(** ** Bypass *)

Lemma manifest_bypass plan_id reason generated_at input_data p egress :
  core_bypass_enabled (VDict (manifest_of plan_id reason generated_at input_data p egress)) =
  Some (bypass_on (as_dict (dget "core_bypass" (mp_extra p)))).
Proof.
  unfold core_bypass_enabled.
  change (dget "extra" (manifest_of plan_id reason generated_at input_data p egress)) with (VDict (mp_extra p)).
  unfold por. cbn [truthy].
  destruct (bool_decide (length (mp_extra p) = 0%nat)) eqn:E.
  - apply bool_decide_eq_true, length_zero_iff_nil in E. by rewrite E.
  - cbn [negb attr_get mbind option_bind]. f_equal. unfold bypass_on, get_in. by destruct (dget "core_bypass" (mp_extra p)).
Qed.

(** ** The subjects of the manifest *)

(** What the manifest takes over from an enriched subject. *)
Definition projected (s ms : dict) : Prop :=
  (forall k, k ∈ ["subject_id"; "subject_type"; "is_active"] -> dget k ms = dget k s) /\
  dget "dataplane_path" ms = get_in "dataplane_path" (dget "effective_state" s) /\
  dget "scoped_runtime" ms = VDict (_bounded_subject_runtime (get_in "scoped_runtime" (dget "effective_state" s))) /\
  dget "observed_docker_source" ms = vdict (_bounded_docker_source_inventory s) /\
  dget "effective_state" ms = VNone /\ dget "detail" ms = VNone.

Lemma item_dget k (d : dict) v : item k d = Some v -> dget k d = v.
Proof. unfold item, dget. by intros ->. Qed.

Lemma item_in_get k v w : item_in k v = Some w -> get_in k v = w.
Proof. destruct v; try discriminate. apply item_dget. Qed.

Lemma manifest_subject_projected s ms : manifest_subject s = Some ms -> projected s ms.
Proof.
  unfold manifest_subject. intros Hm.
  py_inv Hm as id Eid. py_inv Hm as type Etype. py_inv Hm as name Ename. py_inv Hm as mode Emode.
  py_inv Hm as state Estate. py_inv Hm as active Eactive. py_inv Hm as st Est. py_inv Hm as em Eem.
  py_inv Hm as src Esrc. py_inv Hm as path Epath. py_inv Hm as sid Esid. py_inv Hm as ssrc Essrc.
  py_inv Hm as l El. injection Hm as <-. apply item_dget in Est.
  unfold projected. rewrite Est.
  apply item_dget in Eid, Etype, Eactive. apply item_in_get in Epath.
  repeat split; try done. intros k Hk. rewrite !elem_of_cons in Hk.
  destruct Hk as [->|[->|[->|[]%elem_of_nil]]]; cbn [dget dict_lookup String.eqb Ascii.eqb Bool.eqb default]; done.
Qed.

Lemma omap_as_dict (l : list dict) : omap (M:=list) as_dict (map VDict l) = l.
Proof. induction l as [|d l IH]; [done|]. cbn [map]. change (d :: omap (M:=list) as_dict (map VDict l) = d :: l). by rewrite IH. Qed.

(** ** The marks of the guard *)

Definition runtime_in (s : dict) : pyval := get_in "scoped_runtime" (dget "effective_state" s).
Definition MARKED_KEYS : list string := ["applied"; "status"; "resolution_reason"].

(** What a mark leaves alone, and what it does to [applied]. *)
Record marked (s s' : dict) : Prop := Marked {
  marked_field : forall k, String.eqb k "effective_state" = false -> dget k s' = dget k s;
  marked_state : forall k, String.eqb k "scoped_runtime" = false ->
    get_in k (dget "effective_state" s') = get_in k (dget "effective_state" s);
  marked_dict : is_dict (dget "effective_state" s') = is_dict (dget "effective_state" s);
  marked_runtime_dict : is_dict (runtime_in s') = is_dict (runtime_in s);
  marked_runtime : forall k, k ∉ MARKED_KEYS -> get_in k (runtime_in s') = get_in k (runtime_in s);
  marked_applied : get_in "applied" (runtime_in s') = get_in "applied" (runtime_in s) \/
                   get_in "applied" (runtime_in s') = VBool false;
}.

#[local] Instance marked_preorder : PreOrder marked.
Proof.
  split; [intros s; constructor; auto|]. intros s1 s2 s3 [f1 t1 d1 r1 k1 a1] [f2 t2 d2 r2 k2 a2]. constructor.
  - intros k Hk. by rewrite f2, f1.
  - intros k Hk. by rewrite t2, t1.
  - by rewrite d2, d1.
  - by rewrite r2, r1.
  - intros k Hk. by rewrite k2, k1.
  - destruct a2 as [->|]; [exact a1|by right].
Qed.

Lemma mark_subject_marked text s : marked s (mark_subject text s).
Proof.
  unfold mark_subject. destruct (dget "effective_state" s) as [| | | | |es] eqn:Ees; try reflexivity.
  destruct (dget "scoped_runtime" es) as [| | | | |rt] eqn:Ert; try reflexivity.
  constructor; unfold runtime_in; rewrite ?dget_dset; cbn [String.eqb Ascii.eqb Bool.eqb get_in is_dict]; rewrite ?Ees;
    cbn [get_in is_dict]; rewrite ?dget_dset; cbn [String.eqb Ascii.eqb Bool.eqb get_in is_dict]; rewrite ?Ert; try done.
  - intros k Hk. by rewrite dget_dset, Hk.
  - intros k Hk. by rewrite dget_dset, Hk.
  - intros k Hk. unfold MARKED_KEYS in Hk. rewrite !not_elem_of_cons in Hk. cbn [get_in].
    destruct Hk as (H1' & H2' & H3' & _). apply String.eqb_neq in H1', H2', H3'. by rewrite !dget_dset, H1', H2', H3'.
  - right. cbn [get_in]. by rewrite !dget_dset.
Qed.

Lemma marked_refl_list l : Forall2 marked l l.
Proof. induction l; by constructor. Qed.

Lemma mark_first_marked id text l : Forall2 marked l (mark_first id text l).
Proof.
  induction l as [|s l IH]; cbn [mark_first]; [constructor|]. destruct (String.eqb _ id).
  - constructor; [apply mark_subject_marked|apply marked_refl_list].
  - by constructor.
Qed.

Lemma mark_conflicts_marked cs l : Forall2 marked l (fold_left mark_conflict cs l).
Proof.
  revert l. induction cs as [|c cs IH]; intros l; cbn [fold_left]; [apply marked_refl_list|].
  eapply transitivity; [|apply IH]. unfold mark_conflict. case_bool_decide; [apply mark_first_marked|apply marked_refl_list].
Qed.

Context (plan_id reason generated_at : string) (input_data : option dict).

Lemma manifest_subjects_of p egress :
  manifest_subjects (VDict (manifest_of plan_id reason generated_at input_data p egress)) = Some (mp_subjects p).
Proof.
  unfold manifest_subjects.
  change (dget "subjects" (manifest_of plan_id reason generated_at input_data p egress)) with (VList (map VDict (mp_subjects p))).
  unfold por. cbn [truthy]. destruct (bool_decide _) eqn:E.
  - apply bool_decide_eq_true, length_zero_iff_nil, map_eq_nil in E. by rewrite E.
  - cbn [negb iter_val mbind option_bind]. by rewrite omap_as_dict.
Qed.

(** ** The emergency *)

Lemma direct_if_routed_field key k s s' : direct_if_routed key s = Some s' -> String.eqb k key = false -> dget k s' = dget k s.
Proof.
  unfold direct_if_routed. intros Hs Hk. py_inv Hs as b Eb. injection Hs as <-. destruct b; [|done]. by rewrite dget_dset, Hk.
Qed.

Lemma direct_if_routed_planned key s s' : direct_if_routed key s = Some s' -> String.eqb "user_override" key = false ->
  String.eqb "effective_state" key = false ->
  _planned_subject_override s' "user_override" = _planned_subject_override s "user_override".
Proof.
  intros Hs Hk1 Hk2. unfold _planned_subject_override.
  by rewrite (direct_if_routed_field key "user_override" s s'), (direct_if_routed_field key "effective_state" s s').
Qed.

────

> [Directions for this task] Copy the records above exactly, beginning at the line that contains "Proof. destruct v;" and stopping after the line that contains "py_inv Hm as id".

> [Output of the task]
Proof. destruct v; try discriminate. apply item_dget. Qed.

Lemma manifest_subject_projected s ms : manifest_subject s = Some ms -> projected s ms.
Proof.
  unfold manifest_subject. intros Hm.
  py_inv Hm as id Eid. py_inv Hm as type Etype. py_inv Hm as name Ename. py_inv Hm as mode Emode.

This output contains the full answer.